1. These two appeals by certificate arise out of a common judgment of the Kerala High Court disposing of the claim for enhancement of compensation made by the appellants in respect of three plots of land acquired under the Land Acquisition Act, 1894. The High Court allowed enhancement in respect of two of the plots and the appellants before us claim further enhancement not only in respect of these two plots but also in respect of the other plots in respect of which no enhancement was allowed by the High Court.

2. The facts are as follows. Civil Appeal No. 1010 of 1967 relates to a plot of land numbering 67/1A-1 in Vijayapuram village in Kottayam District measuring 90.742 cents. This was the balance of Act. 1-00 which remained with the appellant after two earlier acquisitions i.e. one of 7,770 cents and the other of 1.488 cents for construction of a railway line. Civil Appeal No. 1011 of 1967 relates to two plots one measuring 255 cents and numbering 67/1A-2 and 67/2 and the other with an area of 45 cents in No. 67/1A-4.

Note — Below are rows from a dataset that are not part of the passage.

Lemma keeps_enrolled m : enrolls m -> keeps (m ≫= enrolled).
Proof using.
  intros Hm d r d' Hd [(b & d1 & H1 & H2)|(r1 & H1 & Hn & _)]%bind_cases;
    destruct (Hm _ _ _ H1) as [[Hi Hv] Hr].
  - destruct Hr as [Hr|(b' & [= <-] & Hb)].
    + assert (Hd1 : coherent d1) by (unfold coherent, same_report in *; by rewrite Hi, Hv, Hr).
      revert H2. unfold enrolled. destruct (RemainingSamples b); [|by intros [= <- <-]].
      case_match; intros [= <- <-]; [|done]. by intros ?.
    + apply andb_prop in Hb as [Hb1 Hb2]. apply bool_decide_eq_true in Hb2.
      revert H2. unfold enrolled. rewrite Hb2, Hb1. intros [= <- <-]. by intros ?.
  - destruct Hr as [Hr|(b' & -> & _)]; [|by destruct (Hn b')].
    unfold coherent, same_report in *. by rewrite Hi, Hv, Hr.
Qed.

(** A refreshed cache is valid and current. *)
Lemma refresh_current d r d' :
  refreshInfoLocked transport emit d = (r, d') ->
  (coherent d -> coherent d') /\
  forall info, r = Ok info -> dv_info d' = info /\ info = report (dv_world d').
Proof using Hrep.
  unfold refreshInfoLocked, Client.GetInfo.
  intros [(info & d1 & H1 & [= <- <-])|(r1 & H1 & Hn & Hn')]%bind_cases.
  - apply bind_cases in H1 as [(resp & d2 & H1 & [= Hu <-])|(r1 & H1 & Hn & Hn')]; [|by destruct (Hn' info)].
    destruct (cbor_world _ _ _ _ H1) as (Hc & w & Hw & Hrw).
    assert (Hi : info = report (dv_world d2)) by (rewrite Hrw; by eapply (info_reported Hrep)).
    split; [intros _ _; exact Hi|]. intros ? [= <-]. done.
  - assert (Hs : steady (respRaw ← cbor T E [AuthenticatorGetInfo];
                         lift (Unmarshal_Info (Data respRaw)))) by steady.
    split; [intros Hd; by eapply (steady_keeps _ Hs)|].
    intros info ->. by destruct (Hn' info).
Qed.

Lemma ensure_current d d' :
  coherent d -> ensureInfoLocked transport emit d = (Ok tt, d') ->
  dv_info d' = report (dv_world d').
Proof using Hrep.
  intros Hd. unfold ensureInfoLocked. destruct (dv_infoValid d) eqn:Hv; [intros [= <-]; by apply Hd|].
  intros [(info & d1 & H1 & [= <-])|(r1 & H1 & Hn & Hn')]%bind_cases; [|by destruct (Hn' tt)].
  destruct (refresh_current _ _ _ H1) as [_ Hi]. destruct (Hi info eq_refl) as [-> Hr]. exact Hr.
Qed.

Lemma keeps_refresh : keeps (refreshInfoLocked transport emit).
Proof using Hrep. intros d r d' Hd Hr. by apply (refresh_current _ _ _ Hr). Qed.

Lemma keeps_ensure : keeps (ensureInfoLocked transport emit).
Proof using Hrep.
  intros d r d' Hd. unfold ensureInfoLocked. case_match; [by intros [= <- <-]|].
  apply keeps_bind; [apply keeps_refresh|intros ?; apply steady_keeps, steady_ret|done].
Qed.

(** ** The calls keep the cache coherent *)

Lemma steady_read_fragments fuel n fragment config offset :
  steady (read_fragments fips_enabled transport emit fuel n fragment config offset).
Proof using Hrep.
  revert fragment config offset. induction fuel as [|fuel IH]; intros fragment config offset;
    cbn [read_fragments]; case_match; try apply steady_lift; try apply steady_ret.
  apply steady_bind; [apply steady_LargeBlobs|]. intros. apply IH.
Qed.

3. The plot 67/1A-4 abuts the main Kottayam Kumili road. Plot 67/ 1A-1 which lies at some distance north of 67/1A-4 abuts on a road of such less importance while plots 67/1 A-2 and 67/2 have no road frontage. The largest plot 67/1 A-2 is practically a hill-side, one side of the plot being 70 ft. higher than the other side and on an average the slope of the land is 1 in 6. This is however not an uncommon feature in the neighbourhood which is hilly with sloping roads and houses built thereon at different levels by the creation of terraces. The appellant in Appeal No. 1010/1967 claimed compensation at the rate of Rs. 750/-percent for the entire plot 67/1 A-1. The appellant in the other appeal claimed at the rate of Rs. 750/-percent in respect of two plots 67/1 A-2 and 67/2 which are contiguous and at the rate of Rs. 1200/-percent in respect of 45 cents numbering 67/1A-4. The Land Acquisition Collector awarded Rs. 200/-percent to the appellant in Appeal No. 1011/1967 and Rs. 180/-percent in respect of the larger plot of 255 cents and Rs. 226/-percent in respect of the plot of 45 cents. The District Court disposed of the applications Under Section 18 of the Act by enhancing the rate of compensation to Rs. 325/-percent with regard to the first plot. Rs. 250/-percent with regard to the second plot and Rs. 350/-with regard to the third plot. The High Court enhanced the compensation by Rs. 25/-percent in respect of the first plot, and by Rs. 400/-percent in the case of the third plot but left unaffected the compensation with regard to the largest plot.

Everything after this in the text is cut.